THE TASK:
Look for "option" in each line of the entries, and return the matching lines.

━━━ RECORDS SHOWN ━━━

(* ===== verification/X86.v ===== *)
(** What the kernel relies on of the [x86_64] crate: physical and virtual
    addresses, 4 KiB frames and pages, and the page-table walker
    [OffsetPageTable].  The crate is not part of the repository, so its
    operations are class members and the documented behaviour the kernel uses
    is stated as laws; [None] is a panic inside the crate.

    An instance of each class, with page tables as finite maps, shows that the
    laws can hold together and is what the examples are evaluated with. *)

From S2P Require Import Prelude.

(** Physical and virtual addresses are 64-bit integers; a frame or page is
    identified with its start address. *)
Class X86Addr := {
  PhysAddr_new : Z -> option Z;
  PhysAddr_add : Z -> Z -> option Z;
  VirtAddr_new : Z -> option Z;
  VirtAddr_add : Z -> Z -> option Z;
  containing_address : Z -> Z;
  PhysAddr_new_ok a : 0 <= a < 2 ^ 52 -> PhysAddr_new a = Some a;
  PhysAddr_add_ok a n : 0 <= a -> 0 <= n -> a + n < 2 ^ 52 -> PhysAddr_add a n = Some (a + n);
  (** Within one canonical half, adding never crosses the hole. *)
  VirtAddr_add_low a n : 0 <= a -> 0 <= n -> a + n < 2 ^ 47 -> VirtAddr_add a n = Some (a + n);
  VirtAddr_add_high a n :
    2 ^ 64 - 2 ^ 47 <= a -> 0 <= n -> a + n < 2 ^ 64 -> VirtAddr_add a n = Some (a + n);
  containing_address_spec a : containing_address a = a / 4096 * 4096;
  VirtAddr_new_low a : 0 <= a < 2 ^ 47 -> VirtAddr_new a = Some a;
  VirtAddr_new_high a : 2 ^ 64 - 2 ^ 47 <= a < 2 ^ 64 -> VirtAddr_new a = Some a;
  VirtAddr_new_hole a : 2 ^ 47 <= a < 2 ^ 64 - 2 ^ 47 -> VirtAddr_new a = None
}.

(** An allocator as the walker sees it: [None] when it panics, [Some (None, _)]
    when it is out of frames. *)
Definition frame_source (A : Type) : Type := A -> option (option Z * A).

(** [drawn alloc a fs a']: [a'] is [a] after successful allocations of [fs]. *)
Inductive drawn {A} (alloc : frame_source A) : A -> list Z -> A -> Prop :=
  | drawn_nil a : drawn alloc a [] a
  | drawn_cons a f a1 fs a2 :
      alloc a = Some (Some f, a1) -> drawn alloc a1 fs a2 -> drawn alloc a (f :: fs) a2.

Inductive MapError := FrameAllocationFailed | PageAlreadyMapped | PageNotMapped.

(** The page-table walker.  [entry t p] is the leaf entry of page [p]: the frame
    it maps to and the flags. *)
Class PageTables (T : Type) := {
  entry : T -> Z -> option (Z * Z);
  empty_table : T;
  map_to : forall {A}, frame_source A -> T -> Z -> Z -> Z -> A -> option (result MapError T * A);
  unmap : T -> Z -> result MapError (Z * T);
  (** The physical address of a virtual one, and the flags of its page. *)
  translate : T -> Z -> option (Z * Z);
  update_flags : T -> Z -> Z -> result MapError T;
  entry_empty p : entry empty_table p = None;
  translate_spec t v : translate t v = (fun e => (e.1 + v mod 4096, e.2)) <$> entry t (v / 4096 * 4096);
  (** [map_to] refuses a mapped page, and otherwise installs exactly the
      requested entry, drawing at most three frames for intermediate tables. *)
  map_to_mapped A (al : frame_source A) t p f fl a :
    entry t p <> None -> exists a' fs, map_to al t p f fl a = Some (Err PageAlreadyMapped, a') /\ drawn al a fs a';
  map_to_ok A (al : frame_source A) t p f fl a r a' :
    entry t p = None -> map_to al t p f fl a = Some (r, a') ->
    (exists t' fs, r = Ok t' /\ drawn al a fs a' /\ (length fs <= 3)%nat /\
       entry t' p = Some (f, fl) /\ forall q, q <> p -> entry t' q = entry t q) \/
    (exists a1 fs, r = Err FrameAllocationFailed /\ drawn al a fs a1 /\ al a1 = Some (None, a'));
  (** Three available frames are always enough. *)
  map_to_succeeds A (al : frame_source A) t p f fl a fs a3 :
    entry t p = None -> drawn al a fs a3 -> length fs = 3%nat ->
    exists t' a', map_to al t p f fl a = Some (Ok t', a');
  unmap_ok t p f fl : entry t p = Some (f, fl) ->
    exists t', unmap t p = Ok (f, t') /\ entry t' p = None /\ forall q, q <> p -> entry t' q = entry t q;
  unmap_absent t p : entry t p = None -> unmap t p = Err PageNotMapped;
  update_flags_ok t p f fl fl' : entry t p = Some (f, fl) ->
    exists t', update_flags t p fl' = Ok t' /\ entry t' p = Some (f, fl') /\
      forall q, q <> p -> entry t' q = entry t q;
  update_flags_absent t p fl' : entry t p = None -> update_flags t p fl' = Err PageNotMapped
}.

(** ** Instances *)

Definition canonical (a : Z) : bool := (0 <=? a) && (a <? 2 ^ 64) && ((a <? 2 ^ 47) || (2 ^ 64 - 2 ^ 47 <=? a)).

#[global] Program Instance plain_addr : X86Addr := {
  PhysAddr_new a := uchk 52 a;
  PhysAddr_add a n := uchk 52 (a + n);
  VirtAddr_new a := if canonical a then Some a else None;
  VirtAddr_add a n := if canonical (a + n) then Some (a + n) else None;
  containing_address a := a / 4096 * 4096
}.
Next Obligation. intros. by apply uchk_fits. Qed.
Next Obligation. intros. apply uchk_fits. unfold fits. lia. Qed.
Next Obligation.
  intros a n ???. unfold canonical. by rewrite (proj2 (Z.leb_le 0 _)), (proj2 (Z.ltb_lt _ (2 ^ 64))), (proj2 (Z.ltb_lt _ (2 ^ 47))) by lia.
Qed.
Next Obligation.
  intros a n ???. unfold canonical.
  by rewrite (proj2 (Z.leb_le 0 _)), (proj2 (Z.ltb_lt _ (2 ^ 64))), (proj2 (Z.leb_le (2 ^ 64 - 2 ^ 47) _)), orb_true_r by lia.
Qed.
Next Obligation. done. Qed.
Next Obligation.
  intros a ?. unfold canonical. by rewrite (proj2 (Z.leb_le 0 _)), (proj2 (Z.ltb_lt _ (2 ^ 64))), (proj2 (Z.ltb_lt _ (2 ^ 47))) by lia.
Qed.
Next Obligation.
  intros a ?. unfold canonical. by rewrite (proj2 (Z.leb_le 0 _)), (proj2 (Z.ltb_lt _ (2 ^ 64))), (proj2 (Z.leb_le (2 ^ 64 - 2 ^ 47) _)), orb_true_r by lia.
Qed.
Next Obligation.
  intros a ?. unfold canonical. by rewrite (proj2 (Z.ltb_ge a (2 ^ 47))), (proj2 (Z.leb_gt (2 ^ 64 - 2 ^ 47) a)), andb_false_r by lia.
Qed.

(** Page tables as finite maps; intermediate tables are not materialised, so
    mapping draws no frame. *)
#[global] Program Instance map_tables : PageTables (gmap Z (Z * Z)) := {
  entry (t : gmap Z (Z * Z)) p := t !! p;
  empty_table := ∅;
  map_to := fun A al (t : gmap Z (Z * Z)) p f fl a =>
    match (t !! p : option (Z * Z)) with
    | Some _ => Some (Err PageAlreadyMapped, a)
    | None => Some (Ok (<[p := (f, fl)]> t), a)
    end;
  translate (t : gmap Z (Z * Z)) v := (fun e : Z * Z => (e.1 + v mod 4096, e.2)) <$> t !! (v / 4096 * 4096);
  unmap (t : gmap Z (Z * Z)) p := match (t !! p : option (Z * Z)) with Some (f, _) => Ok (f, delete p t) | None => Err PageNotMapped end;
  update_flags (t : gmap Z (Z * Z)) p fl := match (t !! p : option (Z * Z)) with Some (f, _) => Ok (<[p := (f, fl)]> t) | None => Err PageNotMapped end
}.
Next Obligation. intros. apply lookup_empty. Qed.
Next Obligation. done. Qed.
Next Obligation. intros A al t p f fl a H. simpl in *. destruct (t !! p); [|done]. exists a, []. split; [done|constructor]. Qed.
Next Obligation.
  intros A al t p f fl a r a' H E. simpl in *. rewrite H in E. injection E as <- <-. left. exists (<[p := (f, fl)]> t), [].
  split_and!; [done|constructor|simpl; lia|apply lookup_insert_eq|]. intros q Hq. by apply lookup_insert_ne.
Qed.
Next Obligation. intros A al t p f fl a fs a3 H _ _. simpl in *. rewrite H. eauto. Qed.
Next Obligation.
  intros t p f fl H. simpl in *. rewrite H. exists (delete p t). split_and!; [done|apply lookup_delete_eq|].
  intros q Hq. by apply lookup_delete_ne.
Qed.
Next Obligation. intros t p H. simpl in *. by rewrite H. Qed.
Next Obligation.
  intros t p f fl fl' H. simpl in *. rewrite H. exists (<[p := (f, fl')]> t). split_and!; [done|apply lookup_insert_eq|].
  intros q Hq. by apply lookup_insert_ne.
Qed.
Next Obligation. intros t p fl' H. simpl in *. by rewrite H. Qed.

━━━

WRITTEN ANSWER:
  PhysAddr_new : Z -> option Z;
  PhysAddr_add : Z -> Z -> option Z;
  VirtAddr_new : Z -> option Z;
  VirtAddr_add : Z -> Z -> option Z;
Definition frame_source (A : Type) : Type := A -> option (option Z * A).
  entry : T -> Z -> option (Z * Z);
  map_to : forall {A}, frame_source A -> T -> Z -> Z -> Z -> A -> option (result MapError T * A);
  translate : T -> Z -> option (Z * Z);
    match (t !! p : option (Z * Z)) with
  unmap (t : gmap Z (Z * Z)) p := match (t !! p : option (Z * Z)) with Some (f, _) => Ok (f, delete p t) | None => Err PageNotMapped end;
  update_flags (t : gmap Z (Z * Z)) p fl := match (t !! p : option (Z * Z)) with Some (f, _) => Ok (<[p := (f, fl)]> t) | None => Err PageNotMapped end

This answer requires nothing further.